▶ **Recorded data**
--------------------------------------------------

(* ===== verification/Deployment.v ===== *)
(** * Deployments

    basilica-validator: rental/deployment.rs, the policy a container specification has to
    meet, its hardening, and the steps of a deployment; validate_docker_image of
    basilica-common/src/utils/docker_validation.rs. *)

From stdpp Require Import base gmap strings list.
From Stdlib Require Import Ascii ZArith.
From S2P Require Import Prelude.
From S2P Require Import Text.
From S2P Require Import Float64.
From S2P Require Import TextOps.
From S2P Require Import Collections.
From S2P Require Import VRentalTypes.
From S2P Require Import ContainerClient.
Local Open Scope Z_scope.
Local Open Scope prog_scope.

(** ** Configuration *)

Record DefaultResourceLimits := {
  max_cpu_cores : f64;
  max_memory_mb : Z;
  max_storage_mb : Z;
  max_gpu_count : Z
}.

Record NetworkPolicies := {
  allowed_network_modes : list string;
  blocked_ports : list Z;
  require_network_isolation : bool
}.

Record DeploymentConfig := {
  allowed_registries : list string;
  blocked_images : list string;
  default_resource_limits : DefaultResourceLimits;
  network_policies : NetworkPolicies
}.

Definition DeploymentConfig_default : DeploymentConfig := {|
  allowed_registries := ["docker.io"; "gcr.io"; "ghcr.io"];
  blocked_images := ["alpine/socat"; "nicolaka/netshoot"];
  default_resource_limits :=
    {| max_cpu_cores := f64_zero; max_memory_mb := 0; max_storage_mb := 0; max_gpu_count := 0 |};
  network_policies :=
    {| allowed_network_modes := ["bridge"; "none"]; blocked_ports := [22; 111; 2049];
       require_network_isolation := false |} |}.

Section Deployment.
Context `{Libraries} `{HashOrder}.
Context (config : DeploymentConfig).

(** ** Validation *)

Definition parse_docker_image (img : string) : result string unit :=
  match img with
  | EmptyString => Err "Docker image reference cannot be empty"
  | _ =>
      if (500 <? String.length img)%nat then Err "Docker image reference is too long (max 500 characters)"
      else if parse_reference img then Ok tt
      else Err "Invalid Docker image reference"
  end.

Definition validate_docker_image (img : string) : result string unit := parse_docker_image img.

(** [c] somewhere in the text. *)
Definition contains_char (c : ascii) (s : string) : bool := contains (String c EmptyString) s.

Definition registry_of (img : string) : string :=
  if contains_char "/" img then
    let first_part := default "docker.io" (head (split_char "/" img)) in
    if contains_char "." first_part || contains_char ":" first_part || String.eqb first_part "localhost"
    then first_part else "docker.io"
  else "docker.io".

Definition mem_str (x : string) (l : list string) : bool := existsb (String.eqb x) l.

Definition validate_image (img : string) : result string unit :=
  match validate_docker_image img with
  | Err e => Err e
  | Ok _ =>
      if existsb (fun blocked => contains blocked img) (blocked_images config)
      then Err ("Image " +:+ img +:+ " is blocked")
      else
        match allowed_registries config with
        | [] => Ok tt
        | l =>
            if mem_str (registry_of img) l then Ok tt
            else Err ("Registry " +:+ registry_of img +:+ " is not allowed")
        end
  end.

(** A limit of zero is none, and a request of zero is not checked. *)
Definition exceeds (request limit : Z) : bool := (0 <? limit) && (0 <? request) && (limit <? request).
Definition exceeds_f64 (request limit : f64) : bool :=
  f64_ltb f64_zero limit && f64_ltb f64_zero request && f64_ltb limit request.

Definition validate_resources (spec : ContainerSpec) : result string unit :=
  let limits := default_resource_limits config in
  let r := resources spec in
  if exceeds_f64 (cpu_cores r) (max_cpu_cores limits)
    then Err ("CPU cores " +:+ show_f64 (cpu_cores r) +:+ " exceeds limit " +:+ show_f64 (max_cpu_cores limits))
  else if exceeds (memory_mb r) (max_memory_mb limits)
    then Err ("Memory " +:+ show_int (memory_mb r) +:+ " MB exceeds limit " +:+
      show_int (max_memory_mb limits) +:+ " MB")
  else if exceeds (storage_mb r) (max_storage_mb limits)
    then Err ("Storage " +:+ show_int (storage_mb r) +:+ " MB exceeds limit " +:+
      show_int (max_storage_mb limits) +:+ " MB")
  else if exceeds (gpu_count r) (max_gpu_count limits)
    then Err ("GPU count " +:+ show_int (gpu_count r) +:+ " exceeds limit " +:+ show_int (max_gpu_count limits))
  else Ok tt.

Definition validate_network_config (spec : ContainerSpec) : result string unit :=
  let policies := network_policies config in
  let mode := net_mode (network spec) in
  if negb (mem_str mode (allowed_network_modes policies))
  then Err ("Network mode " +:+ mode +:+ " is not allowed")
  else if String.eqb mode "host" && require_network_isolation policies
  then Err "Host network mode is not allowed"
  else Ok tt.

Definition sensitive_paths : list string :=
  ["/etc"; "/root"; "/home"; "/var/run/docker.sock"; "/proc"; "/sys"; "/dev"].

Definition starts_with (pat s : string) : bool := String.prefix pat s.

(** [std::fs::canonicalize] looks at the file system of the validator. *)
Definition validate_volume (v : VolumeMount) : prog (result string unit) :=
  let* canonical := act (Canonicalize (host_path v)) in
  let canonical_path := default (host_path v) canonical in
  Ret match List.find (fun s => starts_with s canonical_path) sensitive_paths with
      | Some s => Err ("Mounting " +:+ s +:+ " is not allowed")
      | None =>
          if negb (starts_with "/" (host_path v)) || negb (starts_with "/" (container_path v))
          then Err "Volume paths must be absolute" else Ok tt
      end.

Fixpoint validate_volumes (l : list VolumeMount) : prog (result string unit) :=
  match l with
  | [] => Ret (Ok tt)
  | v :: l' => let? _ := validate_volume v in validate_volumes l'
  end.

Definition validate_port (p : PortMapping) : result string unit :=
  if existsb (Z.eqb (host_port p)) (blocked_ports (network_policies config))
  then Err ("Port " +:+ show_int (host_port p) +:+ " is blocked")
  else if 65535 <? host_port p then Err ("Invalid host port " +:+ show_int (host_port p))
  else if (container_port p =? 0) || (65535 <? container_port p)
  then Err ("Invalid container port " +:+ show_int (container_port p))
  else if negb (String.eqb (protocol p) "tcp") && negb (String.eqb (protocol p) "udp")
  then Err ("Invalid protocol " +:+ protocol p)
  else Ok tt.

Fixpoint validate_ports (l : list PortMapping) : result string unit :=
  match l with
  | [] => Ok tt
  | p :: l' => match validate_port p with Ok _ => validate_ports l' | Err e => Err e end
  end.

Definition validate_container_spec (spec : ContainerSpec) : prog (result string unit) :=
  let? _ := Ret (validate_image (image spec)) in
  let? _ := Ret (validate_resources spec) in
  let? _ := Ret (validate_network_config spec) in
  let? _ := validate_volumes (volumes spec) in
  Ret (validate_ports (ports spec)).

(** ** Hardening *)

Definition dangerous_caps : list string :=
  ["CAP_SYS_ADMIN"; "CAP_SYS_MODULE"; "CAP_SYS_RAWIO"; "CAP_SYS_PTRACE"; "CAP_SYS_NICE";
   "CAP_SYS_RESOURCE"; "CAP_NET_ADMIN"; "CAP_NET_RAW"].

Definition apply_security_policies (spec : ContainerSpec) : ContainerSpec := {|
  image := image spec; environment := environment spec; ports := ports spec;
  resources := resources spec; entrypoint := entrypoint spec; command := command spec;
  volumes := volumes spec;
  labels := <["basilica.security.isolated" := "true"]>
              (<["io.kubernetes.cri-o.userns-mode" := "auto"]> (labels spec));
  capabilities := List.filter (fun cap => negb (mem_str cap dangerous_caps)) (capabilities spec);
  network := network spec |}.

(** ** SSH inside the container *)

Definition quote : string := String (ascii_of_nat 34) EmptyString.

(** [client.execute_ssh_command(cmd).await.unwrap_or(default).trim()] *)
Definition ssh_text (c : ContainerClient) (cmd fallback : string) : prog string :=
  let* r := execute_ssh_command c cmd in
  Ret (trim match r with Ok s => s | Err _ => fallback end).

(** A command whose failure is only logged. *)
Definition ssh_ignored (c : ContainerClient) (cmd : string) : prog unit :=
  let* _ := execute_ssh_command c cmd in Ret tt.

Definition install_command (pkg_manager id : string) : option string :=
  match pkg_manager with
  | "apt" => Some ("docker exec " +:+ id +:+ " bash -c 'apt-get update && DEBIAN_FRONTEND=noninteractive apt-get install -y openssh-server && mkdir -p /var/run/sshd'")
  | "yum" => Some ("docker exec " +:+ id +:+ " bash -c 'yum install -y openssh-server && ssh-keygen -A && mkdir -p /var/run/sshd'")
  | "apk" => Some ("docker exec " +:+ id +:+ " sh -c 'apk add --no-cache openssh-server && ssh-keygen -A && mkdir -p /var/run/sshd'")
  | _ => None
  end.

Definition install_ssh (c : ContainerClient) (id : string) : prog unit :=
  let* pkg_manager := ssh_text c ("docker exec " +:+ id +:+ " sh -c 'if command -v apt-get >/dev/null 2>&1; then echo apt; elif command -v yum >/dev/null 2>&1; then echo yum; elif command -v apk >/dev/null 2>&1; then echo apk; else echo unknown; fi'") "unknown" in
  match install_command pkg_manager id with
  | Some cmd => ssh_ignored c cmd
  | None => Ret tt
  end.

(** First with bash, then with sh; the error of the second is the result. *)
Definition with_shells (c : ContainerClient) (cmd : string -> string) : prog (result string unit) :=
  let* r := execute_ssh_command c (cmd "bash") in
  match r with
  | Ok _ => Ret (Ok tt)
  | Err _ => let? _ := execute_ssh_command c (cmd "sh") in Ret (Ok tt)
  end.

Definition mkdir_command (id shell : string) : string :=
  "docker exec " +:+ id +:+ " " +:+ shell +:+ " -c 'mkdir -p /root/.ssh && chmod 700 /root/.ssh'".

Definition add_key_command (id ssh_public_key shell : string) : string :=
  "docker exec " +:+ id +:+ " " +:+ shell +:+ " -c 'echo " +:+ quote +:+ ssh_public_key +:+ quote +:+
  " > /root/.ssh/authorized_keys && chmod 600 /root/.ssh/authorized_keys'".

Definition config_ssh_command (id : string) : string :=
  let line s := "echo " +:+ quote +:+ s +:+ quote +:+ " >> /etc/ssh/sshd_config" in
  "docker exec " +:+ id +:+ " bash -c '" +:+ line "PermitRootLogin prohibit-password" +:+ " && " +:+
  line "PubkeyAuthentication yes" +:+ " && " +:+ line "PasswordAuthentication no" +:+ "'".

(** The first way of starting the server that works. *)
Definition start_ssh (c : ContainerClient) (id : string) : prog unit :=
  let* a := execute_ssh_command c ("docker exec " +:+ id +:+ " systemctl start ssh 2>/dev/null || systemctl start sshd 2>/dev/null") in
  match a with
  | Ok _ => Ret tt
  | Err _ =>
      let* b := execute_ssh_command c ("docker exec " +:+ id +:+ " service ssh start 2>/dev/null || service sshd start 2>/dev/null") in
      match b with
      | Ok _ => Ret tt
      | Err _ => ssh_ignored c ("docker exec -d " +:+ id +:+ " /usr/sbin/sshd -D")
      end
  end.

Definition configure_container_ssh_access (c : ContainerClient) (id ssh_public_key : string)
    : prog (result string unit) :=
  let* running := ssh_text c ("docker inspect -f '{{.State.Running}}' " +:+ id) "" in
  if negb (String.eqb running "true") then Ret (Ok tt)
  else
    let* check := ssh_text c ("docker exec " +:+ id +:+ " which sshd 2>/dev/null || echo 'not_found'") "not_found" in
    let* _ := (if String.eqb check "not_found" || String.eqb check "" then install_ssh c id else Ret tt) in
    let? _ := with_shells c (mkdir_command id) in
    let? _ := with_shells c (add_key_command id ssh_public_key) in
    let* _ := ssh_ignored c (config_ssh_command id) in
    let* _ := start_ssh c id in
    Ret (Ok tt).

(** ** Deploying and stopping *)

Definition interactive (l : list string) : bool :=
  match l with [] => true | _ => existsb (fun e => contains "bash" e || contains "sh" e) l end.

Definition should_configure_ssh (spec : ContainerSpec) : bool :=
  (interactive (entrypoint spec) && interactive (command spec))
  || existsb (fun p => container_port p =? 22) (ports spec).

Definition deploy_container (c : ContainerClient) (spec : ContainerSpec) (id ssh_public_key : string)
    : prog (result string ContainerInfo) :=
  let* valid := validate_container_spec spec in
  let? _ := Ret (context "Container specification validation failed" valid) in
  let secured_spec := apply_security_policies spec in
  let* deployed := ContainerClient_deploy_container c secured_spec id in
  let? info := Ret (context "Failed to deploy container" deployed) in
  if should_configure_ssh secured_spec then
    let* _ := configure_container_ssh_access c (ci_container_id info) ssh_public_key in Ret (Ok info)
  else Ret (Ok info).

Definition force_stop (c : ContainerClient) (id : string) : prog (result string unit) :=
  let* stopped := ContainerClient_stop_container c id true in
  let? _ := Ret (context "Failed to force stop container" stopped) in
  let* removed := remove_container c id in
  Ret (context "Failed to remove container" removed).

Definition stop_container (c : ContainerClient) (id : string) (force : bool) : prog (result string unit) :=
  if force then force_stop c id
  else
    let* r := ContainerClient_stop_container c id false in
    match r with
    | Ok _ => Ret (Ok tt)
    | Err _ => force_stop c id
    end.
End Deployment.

--------------------------------------------------

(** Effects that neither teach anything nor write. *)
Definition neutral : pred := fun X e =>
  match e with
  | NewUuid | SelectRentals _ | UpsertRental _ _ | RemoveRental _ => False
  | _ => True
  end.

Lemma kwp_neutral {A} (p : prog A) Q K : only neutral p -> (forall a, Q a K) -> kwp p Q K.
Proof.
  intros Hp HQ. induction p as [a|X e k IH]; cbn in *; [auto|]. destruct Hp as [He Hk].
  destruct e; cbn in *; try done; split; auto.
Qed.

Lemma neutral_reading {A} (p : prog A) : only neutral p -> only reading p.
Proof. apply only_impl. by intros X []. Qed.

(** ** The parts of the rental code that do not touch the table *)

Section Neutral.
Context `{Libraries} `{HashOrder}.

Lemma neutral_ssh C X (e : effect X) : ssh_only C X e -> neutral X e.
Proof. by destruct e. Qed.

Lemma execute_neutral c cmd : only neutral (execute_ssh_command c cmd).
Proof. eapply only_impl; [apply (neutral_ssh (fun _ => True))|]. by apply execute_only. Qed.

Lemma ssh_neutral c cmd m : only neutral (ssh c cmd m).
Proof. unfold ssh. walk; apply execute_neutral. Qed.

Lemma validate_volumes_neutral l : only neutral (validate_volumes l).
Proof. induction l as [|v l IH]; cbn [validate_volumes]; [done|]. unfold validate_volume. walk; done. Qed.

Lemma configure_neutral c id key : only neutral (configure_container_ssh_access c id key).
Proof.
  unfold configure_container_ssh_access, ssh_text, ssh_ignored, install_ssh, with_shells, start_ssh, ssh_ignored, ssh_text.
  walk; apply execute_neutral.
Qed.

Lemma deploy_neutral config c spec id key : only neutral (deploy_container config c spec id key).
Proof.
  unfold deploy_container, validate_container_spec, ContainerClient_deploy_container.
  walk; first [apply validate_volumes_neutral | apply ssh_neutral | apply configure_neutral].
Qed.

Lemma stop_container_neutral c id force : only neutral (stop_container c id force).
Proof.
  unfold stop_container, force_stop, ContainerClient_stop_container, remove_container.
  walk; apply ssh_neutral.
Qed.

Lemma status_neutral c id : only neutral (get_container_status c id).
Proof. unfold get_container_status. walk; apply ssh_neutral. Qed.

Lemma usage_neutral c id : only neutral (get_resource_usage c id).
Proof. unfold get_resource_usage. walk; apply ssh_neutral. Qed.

--------------------------------------------------

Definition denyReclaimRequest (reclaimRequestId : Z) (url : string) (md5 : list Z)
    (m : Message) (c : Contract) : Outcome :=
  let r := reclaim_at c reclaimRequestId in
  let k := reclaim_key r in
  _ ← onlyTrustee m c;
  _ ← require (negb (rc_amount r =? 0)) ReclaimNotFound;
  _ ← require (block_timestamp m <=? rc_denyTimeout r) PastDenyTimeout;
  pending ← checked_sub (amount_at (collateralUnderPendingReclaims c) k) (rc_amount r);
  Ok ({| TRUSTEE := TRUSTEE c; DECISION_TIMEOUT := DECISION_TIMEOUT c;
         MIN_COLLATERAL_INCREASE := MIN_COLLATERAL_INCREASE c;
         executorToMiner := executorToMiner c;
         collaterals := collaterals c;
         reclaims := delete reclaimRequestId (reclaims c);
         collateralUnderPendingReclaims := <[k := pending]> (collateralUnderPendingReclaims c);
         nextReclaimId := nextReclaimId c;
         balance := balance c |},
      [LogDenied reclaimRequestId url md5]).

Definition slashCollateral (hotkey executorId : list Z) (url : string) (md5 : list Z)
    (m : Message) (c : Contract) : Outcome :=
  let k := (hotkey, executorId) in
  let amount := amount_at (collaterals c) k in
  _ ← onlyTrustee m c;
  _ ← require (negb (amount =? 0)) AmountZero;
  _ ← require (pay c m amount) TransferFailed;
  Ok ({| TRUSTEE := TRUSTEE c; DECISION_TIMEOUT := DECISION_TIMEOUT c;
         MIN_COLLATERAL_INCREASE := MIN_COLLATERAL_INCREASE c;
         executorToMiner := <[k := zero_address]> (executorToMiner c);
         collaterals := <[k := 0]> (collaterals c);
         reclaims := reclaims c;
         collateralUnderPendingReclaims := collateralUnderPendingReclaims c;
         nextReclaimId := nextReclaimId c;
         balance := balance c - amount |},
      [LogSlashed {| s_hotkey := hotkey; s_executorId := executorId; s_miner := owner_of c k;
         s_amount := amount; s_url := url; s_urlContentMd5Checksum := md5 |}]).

--------------------------------------------------

▶ **Activity**
Extract all lines from the data in which "destruct" is found.

▶ **Solution to this problem**
  intros Hp HQ. induction p as [a|X e k IH]; cbn in *; [auto|]. destruct Hp as [He Hk].
  destruct e; cbn in *; try done; split; auto.
Proof. by destruct e. Qed.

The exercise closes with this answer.